L’iniziativa è finalizzata a supportare sia la nascita di nuove imprese femminili, sia lo sviluppo di attività già esistenti, attraverso investimenti destinati all’ampliamento, alla ristrutturazione, all’ammodernamento e alla digitalizzazione.
Dotazione finanziaria del bando
La disponibilità complessiva dell’Avviso è pari a 3.000.000 di euro, con una quota di 300.000 euro riservata alle PMI femminili la cui sede operativa del progetto si trova nell’Area Alessandrino – Quarticciolo.
Si tratta di un contributo a fondo perduto, concesso in regime De Minimis, pensato per incentivare la crescita e la competitività delle imprese al femminile.
Come è composto il contributo
L’agevolazione è formata da due componenti:
- quota obbligatoria, calcolata in base ai costi ammissibili del progetto;
- quota facoltativa di 4.954,80 euro, destinata all’introduzione di nuovi sistemi di Digital Commerce & Engagement, purché conformi ai requisiti tecnici e amministrativi previsti dal bando.

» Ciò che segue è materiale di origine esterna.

(* ===== verification/FileJournal.v ===== *)
(** * The file journal

    [src/syncstream/file_journal.go]: checkpoint and WAL generations on disk.
    The directory is a map from generation numbers to file contents; the JSON
    codec of the standard library is a class with the laws the code relies on;
    every I/O call may fail or be the last one before a crash, so each
    operation takes the point at which it stops. *)

From stdpp Require Import base list gmap strings sorting.
From Stdlib Require Import ZArith Lia.
From Stdlib Require Strings.Byte.
From S2P Require Import Prelude ReplTypes SyncStream.

Local Open Scope Z_scope.

Record fileCheckpoint := mkFileCheckpoint {
  fc_Generation : Z;
  fc_Snapshot : HistorySnapshot
}.

(** ['\n'] *)
Definition newline : byte := Byte.x0a.

(** [json.Marshal] and [json.Unmarshal] at the two types the journal stores.
    [encodable] are the values whose strings are valid UTF-8, which JSON
    preserves; compact JSON contains no line break. *)
Class Json := {
  marshalMutation : HistoryMutation -> list byte;
  unmarshalMutation : list byte -> option HistoryMutation;
  marshalCheckpoint : fileCheckpoint -> list byte;
  unmarshalCheckpoint : list byte -> option fileCheckpoint;
  encodableMutation : HistoryMutation -> Prop;
  encodableSnapshot : HistorySnapshot -> Prop
}.

Class JsonLaws `{!Json} : Prop := {
  mutation_roundtrip : forall m,
    encodableMutation m -> unmarshalMutation (marshalMutation m ++ [newline]) = Some m;
  mutation_one_line : forall m, newline ∉ marshalMutation m;
  checkpoint_roundtrip : forall c,
    encodableSnapshot (fc_Snapshot c) -> unmarshalCheckpoint (marshalCheckpoint c) = Some c
}.

(** The directory: [history.checkpoint-<generation>.json] and
    [history.wal-<generation>.jsonl]. *)
Record Directory := mkDirectory {
  dir_checkpoints : gmap Z (list byte);
  dir_wals : gmap Z (list byte)
}.

Record FileHistoryJournal := mkFileJournal {
  fj_directory : Directory;
  fj_initialEpoch : Z;
  fj_generation : Z
}.

(** Errors of the operating system and of the decoder. *)
Definition ErrIO : serror := ErrCollaborator 1.
Definition ErrDecode : serror := ErrCollaborator 2.

(** [directory] is [None] for the empty path; [MkdirAll] succeeds. *)
Definition NewFileHistoryJournal (directory : option Directory) (initialEpoch : Z)
    (entropy : option Z) (nano : Z) : sres FileHistoryJournal :=
  match directory with
  | None => Err ErrHistoryJournalRequired
  | Some d => Ok (mkFileJournal d (if initialEpoch =? 0 then newEpoch entropy nano else initialEpoch) 1)
  end.

(** The generations with a checkpoint, newest first. *)
Definition checkpointGenerations (d : Directory) : list Z :=
  sort_slice (fun a b => b <? a)
    (List.filter (fun generation => 0 <? generation) (map_to_list (dir_checkpoints d)).*1).
Lemma topoSort_spec (ts : list LoadTemplate) :
  match topoSort ts with
  | Ok order =>
      templates_ok ts /\ order ≡ₚ seq 0 (length ts)
      /\ (forall before i after, order = before ++ i :: after ->
            forall j, depends ts i j -> j ∈ before)
  | Err ErrCircularDependency => templates_ok ts /\ exists i, tc (depends ts) i i
  | Err _ => ~ templates_ok ts
  end.
Proof.
  unfold topoSort.
  pose proof (indexTemplates_spec ts [] ∅) as Hidx. cbn [length app] in Hidx.
  destruct (indexTemplates 0 ∅ ts) as [m|e]; run_bind; last first.
  { destruct Hidx as [Hbad Hne]; [by intros ??|by constructor|apply not_elem_of_nil|].
    destruct e; try done; intros (? & ? & _); by apply Hbad. }
  destruct Hidx as (Hm & Hnd & He); [by intros ??|by constructor|apply not_elem_of_nil|].
  pose proof (resolveAll_spec m ts) as Hres.
  destruct (resolveAll m ts) as [nodes|e]; run_bind; last first.
  { destruct Hres as [Hbad Hne].
    assert (Hno : ~ templates_ok ts).
    { intros (_ & _ & Hall). apply Exists_exists in Hbad as (t & Ht & Hex).
      apply Exists_exists in Hex as (dep & Hdep & Hnone).
      rewrite Forall_forall in Hall. specialize (Hall t Ht). rewrite Forall_forall in Hall.
      by apply (index_of_None ts m dep Hm) in Hnone; destruct Hnone; apply Hall. }
    by destruct e. }
  assert (Hok : templates_ok ts).
  { split_and!; [done|done|]. apply Forall_forall. intros t Ht. apply Forall_forall.
    intros dep Hdep. destruct (decide (dep ∈ names ts)) as [|Hni]; [done|].
    apply (index_of_None ts m dep Hm) in Hni.
    apply list_elem_of_lookup in Ht as [i Hi].
    destruct (Forall2_lookup_l _ _ _ _ _ Hres Hi) as (l & _ & Hl).
    apply list_elem_of_lookup in Hdep as [p Hp].
    destruct (Forall2_lookup_l _ _ _ _ _ Hl Hp) as (k & _ & Hk). congruence. }
  destruct (topoSort_loop ts m nodes Hm Hres) as (order & rest & Hk & Hp & Hord & Hcyc).
  destruct (buildGraph nodes) as [adj inDegree] eqn:Hg. cbn [fst snd] in Hk.
  change (fun i : nat => default [] (adj !! i)) with (adjf (adj, inDegree)).
  rewrite Hk. cbn [fst].
  assert (Hlen : (length ts = length order + length rest)%nat).
  { by rewrite <-length_app, <-Hp, length_seq. }
  destruct (Nat.eqb_spec (length order) (length ts)) as [Heq|Hneq]; cbn [negb].
  - assert (rest = []) as -> by (destruct rest; [done|cbn in Hlen; lia]).
    rewrite app_nil_r in Hp. done.
  - split; [done|]. apply Hcyc. intros ->. cbn in Hlen. lia.
Qed.

(** ** Lemmas: levels *)

Definition level_of (level : list nat) (i : nat) : nat := default 0%nat (level !! i).

Lemma level_of_insert level i v j :
  (i < length level)%nat ->
  level_of (<[i := v]> level) j = if decide (j = i) then v else level_of level j.
Proof.
  intros Hi. unfold level_of. case_decide as Hj.
  - subst. by rewrite list_lookup_insert_eq.
  - by rewrite list_lookup_insert_ne.
Qed.

Lemma nameIndex_spec ts : NoDup (names ts) -> index_of ts (nameIndex ts).
Proof.
  unfold nameIndex. induction ts as [|t ts IH] using rev_ind; intros Hnd.
  { by intros ??. }
  rewrite names_app in Hnd. apply NoDup_app in Hnd as (Hnd & Hdis & _).
  rewrite indexed_app, foldl_app. cbn [foldl fst snd]. specialize (IH Hnd).
  apply index_of_snoc; [done|]. apply (index_of_None ts); [done|].
  intros Hin. by apply (Hdis _ Hin); left.
Qed.

(** The inner loop raises the level of [idx] just above its dependencies. *)
Lemma raiseLevel_loop m idx deps : forall level,
  (idx < length level)%nat -> Forall (fun dep => m !! dep <> Some idx) deps ->
  let level' := foldl (raiseLevel m idx) level deps in
  length level' = length level
  /\ (forall k, k <> idx -> level_of level' k = level_of level k)
  /\ (level_of level idx <= level_of level' idx)%nat
  /\ (forall dep j, dep ∈ deps -> m !! dep = Some j -> (level_of level j < level_of level' idx)%nat)
  /\ (level_of level' idx = level_of level idx
      \/ exists dep j, dep ∈ deps /\ m !! dep = Some j /\ level_of level' idx = S (level_of level j)).
Proof.
  induction deps as [|dep deps IH]; intros level Hidx Hself; cbn [foldl].
  { split_and!; [done|done|done| |by left]. intros dep j Hdep. by apply elem_of_nil in Hdep. }
  apply Forall_cons in Hself as [Hs Hself].
  unfold raiseLevel at 2 4 6 8 10 12.
  destruct (m !! dep) as [j|] eqn:Hj; last first.
  { destruct (IH level Hidx Hself) as (H1 & H2 & H3 & H4 & H5).
    split_and!; [done|done|done| |].
    - intros dep' j [->|Hin]%elem_of_cons Hm; [congruence|by eapply H4].
    - destruct H5 as [|(d & k & ? & ? & ?)]; [by left|right].
      exists d, k. split_and!; [by right|done|done]. }
  assert (Hji : j <> idx) by congruence.
  fold (level_of level j) (level_of level idx).
  set (level1 := if Nat.ltb _ _ then _ else _).
  assert (Hlen1 : length level1 = length level).
  { unfold level1. destruct (Nat.ltb _ _); [apply length_insert|done]. }
  assert (Hoth : forall k, k <> idx -> level_of level1 k = level_of level k).
  { intros k Hk. unfold level1. destruct (Nat.ltb _ _); [|done].
    by rewrite level_of_insert, decide_False. }
  assert (Hat : level_of level1 idx = Nat.max (level_of level idx) (S (level_of level j))).
  { unfold level1. destruct (Nat.ltb_spec (level_of level idx) (S (level_of level j))).
    - rewrite level_of_insert, decide_True by done. lia.
    - lia. }
  destruct (IH level1) as (H1 & H2 & H3 & H4 & H5); [lia|done|].
  clearbody level1. split_and!.
  - by rewrite H1.
  - intros k Hk. by rewrite H2, Hoth.
  - lia.
  - intros dep' k [->|Hin]%elem_of_cons Hm.
    + rewrite Hj in Hm. injection Hm as <-. lia.
    + destruct (decide (k = idx)) as [->|Hk].
      * rewrite Forall_forall in Hself. by destruct (Hself _ Hin).
      * rewrite <-(Hoth k Hk). by eapply H4.
  - destruct H5 as [H5|(d & k & Hd & Hm & H5)].
    + rewrite H5, Hat. destruct (decide (level_of level j < level_of level idx)%nat).
      * left. lia.
      * right. exists dep, j. split_and!; [left|done|lia].
    + right. exists d, k. split_and!; [by right|done|]. rewrite H5, Hoth; [done|].
      intros ->. rewrite Forall_forall in Hself. by destruct (Hself _ Hd).
Qed.

Lemma depends_index ts i j t :
  NoDup (names ts) -> ts !! i = Some t ->
  depends ts i j <-> exists dep, dep ∈ lt_DependsOn t /\ nameIndex ts !! dep = Some j.
Proof.
  intros Hnd Hi. pose proof (nameIndex_spec ts Hnd) as Hm. unfold depends. split.
  - intros (t' & u & Ht' & Hu & Hin). rewrite Hi in Ht'. injection Ht' as <-.
    exists (lt_Collection u). split; [done|]. apply Hm. unfold names. by rewrite list_lookup_fmap, Hu.
  - intros (dep & Hdep & Hj). apply Hm in Hj. unfold names in Hj.
    apply list_lookup_fmap_Some in Hj as (u & -> & Hu). by exists t, u.
Qed.

(** What a level means for the templates of [done]. *)
Definition levels_ok (ts : list LoadTemplate) (level finished : list nat) : Prop :=
  length level = length ts
  /\ (forall i, i ∉ finished -> level_of level i = 0%nat)
  /\ (forall i, i ∈ finished ->
        (forall j, depends ts i j -> (level_of level j < level_of level i)%nat)
        /\ (level_of level i = 0%nat
            \/ exists j, depends ts i j /\ level_of level i = S (level_of level j))).
(* ===== verification/CompSort.v ===== *)
(** * Component dependency orders

    [src/entity/comp_sort.go] orders the components of entities so that a component
    comes after the components it needs, and caches the order until another
    dependency is registered; [src/misc/topologic_sort.go] is a generic copy of the
    same code that differs in the test for a cycle.  Go iterates over maps in no
    particular order: the orders are arguments of the model ([mapOrder]). *)

From stdpp Require Import base list gmap sorting relations.
From Stdlib Require Import ZArith Lia.
From S2P Require Import Prelude TopoSort.

Local Open Scope Z_scope.

Section CompSort.
Context {T : Type} `{Countable T}.

(** [compTopologicalSort] and [TopologicalSortCache]; a [nil] cache is [None]. *)
Record compTopologicalSort := mkCompSort {
  ct_cache : option (list T);
  ct_isCacheValid : bool;
  ct_dependencies : gmap T (list T)
}.

Definition newCompTopologicalSort : compTopologicalSort := mkCompSort None false ∅.

(** A second registration of the same component is logged and ignored. *)
Definition RegisterCompDependency (t : compTopologicalSort) (tT : T) (dependencies : list T)
    : compTopologicalSort :=
  match ct_dependencies t !! tT with
  | Some _ => t
  | None => mkCompSort None false (<[tT := dependencies]> (ct_dependencies t))
  end.

(** The order in which one call iterates over [t.dependencies] and [inDegree]. *)
Record mapOrder := mkOrder {
  mo_dependencies : list (T * list T) -> list (T * list T);
  mo_inDegree : list (T * Z) -> list (T * Z)
}.

Definition mapOrder_ok (o : mapOrder) : Prop :=
  (forall l, mo_dependencies o l ≡ₚ l) /\ (forall l, mo_inDegree o l ≡ₚ l).

Definition sortGraph := (gmap T Z * gmap T (list T))%type.

(** [inDegree[compType] = 0; graph[compType] = []T{}] for every component. *)
Definition emptyGraph (dependencies : gmap T (list T)) : sortGraph :=
  ((fun _ => 0) <$> dependencies, (fun _ => []) <$> dependencies).

(** The body of [for _, dep := range deps]. *)
Definition addDependency (compType : T) (g : sortGraph) (dep : T) : sortGraph :=
  let inDegree := match g.1 !! dep with Some _ => g.1 | None => <[dep := 0]> g.1 end in
  (<[dep := default 0 (inDegree !! dep) + 1]> inDegree,
   <[compType := default [] (g.2 !! compType) ++ [dep]]> g.2).

Definition dependencyGraph (o : mapOrder) (dependencies : gmap T (list T)) : sortGraph :=
  foldl (fun g (p : T * list T) => foldl (addDependency p.1) g p.2)
    (emptyGraph dependencies) (mo_dependencies o (map_to_list dependencies)).

(** [inDegree] and the nodes in the order they leave the queue. *)
Definition sortQueue (o : mapOrder) (dependencies : gmap T (list T)) : gmap T Z * list T :=
  let '(inDegree, graph) := dependencyGraph o dependencies in
  let queue := (filter (fun p : T * Z => p.2 = 0) (mo_inDegree o (map_to_list inDegree))).*1 in
  (inDegree, (kahn (fun x => default [] (graph !! x)) (size inDegree) inDegree queue []).1).

(** A valid cache answers; otherwise the order is computed and cached. *)
Definition compSort_Get (t : compTopologicalSort) (o : mapOrder)
    : compTopologicalSort * result unit (list T) :=
  match ct_isCacheValid t, ct_cache t with
  | true, Some cache => (t, Ok cache)
  | _, _ =>
      let '(inDegree, sorted) := sortQueue o (ct_dependencies t) in
      if negb (Nat.eqb (length sorted) (size inDegree)) then (t, Err tt) else
      let sorted := rev sorted in
      (mkCompSort (Some sorted) true (ct_dependencies t), Ok sorted)
  end.

(** The copy in [misc]: the sorted nodes are compared with the number of
    registered components; [nil] is [None]. *)
Definition cacheSort_Get (t : compTopologicalSort) (o : mapOrder)
    : compTopologicalSort * option (list T) :=
  match ct_isCacheValid t, ct_cache t with
  | true, Some cache => (t, Some cache)
  | _, _ =>
      let '(_, sorted) := sortQueue o (ct_dependencies t) in
      if negb (Nat.eqb (length sorted) (size (ct_dependencies t))) then (t, None) else
      let sorted := rev sorted in
      (mkCompSort (Some sorted) true (ct_dependencies t), Some sorted)
  end.
(** The first occurrence only. *)
Fixpoint removeID (ids : list Z) (target : Z) : list Z :=
  match ids with
  | [] => []
  | id :: ids => if id =? target then ids else id :: removeID ids target
  end.

Record dedupState := mkDedup {
  ds_saveMap : gmap docKey SaveItem;
  ds_removes : gmap removeKey (list Z);
  ds_removeIndex : gmap docKey removeKey
}.

(** [removes[rk] = removeID(removes[rk], id)], dropping an emptied list. *)
Definition cancelRemove (removes : gmap removeKey (list Z)) (rk : removeKey) (id : Z)
    : gmap removeKey (list Z) :=
  match removeID (default [] (removes !! rk)) id with
  | [] => delete rk removes
  | ids => <[rk := ids]> removes
  end.

(** The body of [for _, item := range entry.Items]. *)
Definition dedupItem (st : dedupState) (item : SaveItem) : dedupState :=
  let k := itemKey item in
  if is_remove item then
    let rk := itemRemoveKey item in
    mkDedup (delete k (ds_saveMap st))
      (<[rk := default [] (ds_removes st !! rk) ++ [sv_ID item]]> (ds_removes st))
      (<[k := rk]> (ds_removeIndex st))
  else
    let '(removes, removeIndex) :=
      match ds_removeIndex st !! k with
      | Some rk => (cancelRemove (ds_removes st) rk (sv_ID item), delete k (ds_removeIndex st))
      | None => (ds_removes st, ds_removeIndex st)
      end in
    mkDedup (<[k := match ds_saveMap st !! k with
                    | Some existing => mergeSaveItem existing item
                    | None => item
                    end]> (ds_saveMap st)) removes removeIndex.
(** An acknowledgement removes records of its targets only, and on success all
    of them. *)
Lemma ackTargets_spec r targets script r' script' ok :
  ackTargets r targets script = (r', script', ok) ->
  (forall t, t ∉ targets -> rs_snapshot r' !! t = rs_snapshot r !! t
                            /\ rs_pending r' !! t = rs_pending r !! t)
  /\ (forall t, t ∈ targets -> rs_snapshot r' !! t = rs_snapshot r !! t \/ rs_snapshot r' !! t = None)
  /\ (forall t, is_Some (rs_pending r' !! t) -> is_Some (rs_pending r !! t))
  /\ (forall t, rs_snapshot r' !! t = rs_snapshot r !! t -> is_Some (rs_snapshot r !! t) ->
        rs_pending r' !! t = rs_pending r !! t)
  /\ (ok = true -> forall t, t ∈ targets -> rs_snapshot r' !! t = None /\ rs_pending r' !! t = None).
Proof.
  unfold ackTargets. intros Ha.
  destruct targets as [|u us].
  { injection Ha as <- <- <-. split_and!; try done; try tauto.
    intros _ t Ht. by apply elem_of_nil in Ht. }
  set (targets := u :: us) in *. clearbody targets.
  destruct (nextAnswer script) as [[|n] s1].
  2: { injection Ha as <- <- <-. split_and!; try done; tauto. }
  assert (Hh : forall t, rs_snapshot (hdel r targets) !! t
                 = if decide (t ∈ targets) then None else rs_snapshot r !! t) by apply hdel_lookup.
  destruct (nextAnswer s1) as [[|n] s2]; injection Ha as <- <- <-.
  - assert (Hz : forall t, rs_pending (zrem (hdel r targets) targets) !! t
                   = if decide (t ∈ targets) then None else rs_pending r !! t)
      by (intros t; exact (zrem_lookup (hdel r targets) targets t)).
    cbn [zrem rs_snapshot] in *. split_and!.
    + intros t Ht. by rewrite Hh, Hz, !decide_False.
    + intros t Ht. right. by rewrite Hh, decide_True.
    + intros t. rewrite Hz. case_decide; [by intros [? ?]|done].
    + intros t. rewrite Hh, Hz. case_decide; [|done]. intros Hs [x Hx]. congruence.
    + intros _ t Ht. by rewrite Hh, Hz, !decide_True.
  - split_and!.
    + intros t Ht. by rewrite Hh, decide_False.
    + intros t Ht. right. by rewrite Hh, decide_True.
    + done.
    + done.
    + done.
Qed.

(** ** Lemmas: the store *)

Lemma bulkSave_lookup store ps k :
  NoDup (payloadKey <$> ps) ->
  (forall p, p ∈ ps -> payloadKey p = k -> bulkSave store ps !! k = applySave decode (store !! k) (saveOp p))
  /\ ((forall p, p ∈ ps -> payloadKey p <> k) -> bulkSave store ps !! k = store !! k).
Proof.
  intros Hnd.
  assert (Hb : bulkSave store ps
    = foldl (fun store item => partial_alter (fun d => applySave decode d item) (itemKey item) store)
        store (saveOp <$> ps)).
  { unfold bulkSave. generalize store. clear Hnd.
    induction ps as [|p ps IH]; intros s; [done|]. cbn. by rewrite IH. }
  assert (Hnd' : NoDup (itemKey <$> (saveOp <$> ps))).
  { rewrite <-list_fmap_compose. exact Hnd. }
  destruct (storeSaves_lookup decode (saveOp <$> ps) store k Hnd') as [Hin Hout].
  rewrite Hb. split.
  - intros p Hp Hk. apply Hin; [|done]. by apply list_elem_of_fmap_2.
  - intros Hno. apply Hout. intros item Hi. apply list_elem_of_fmap in Hi as (p & -> & Hp).
    by apply Hno.
Qed.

L’importo massimo concedibile per ogni singolo progetto e per ciascuna PMI femminile è di 100.000 euro.
A chi è rivolto
Il bando è rivolto alle PMI femminili, comprese nuove attività e imprese già operative, che intendano investire nello sviluppo aziendale e nell’innovazione dei propri processi.
Tra gli interventi finanziabili rientrano anche soluzioni digitali, software, piattaforme informatiche e strumenti per migliorare la presenza commerciale online e il coinvolgimento dei clienti.
Perché è un’opportunità da non perdere
Questo incentivo rappresenta una concreta occasione per le imprenditrici che vogliono:
- avviare una nuova attività;
- modernizzare l’azienda;
- investire in tecnologia e digitalizzazione;
- aumentare la competitività sul mercato.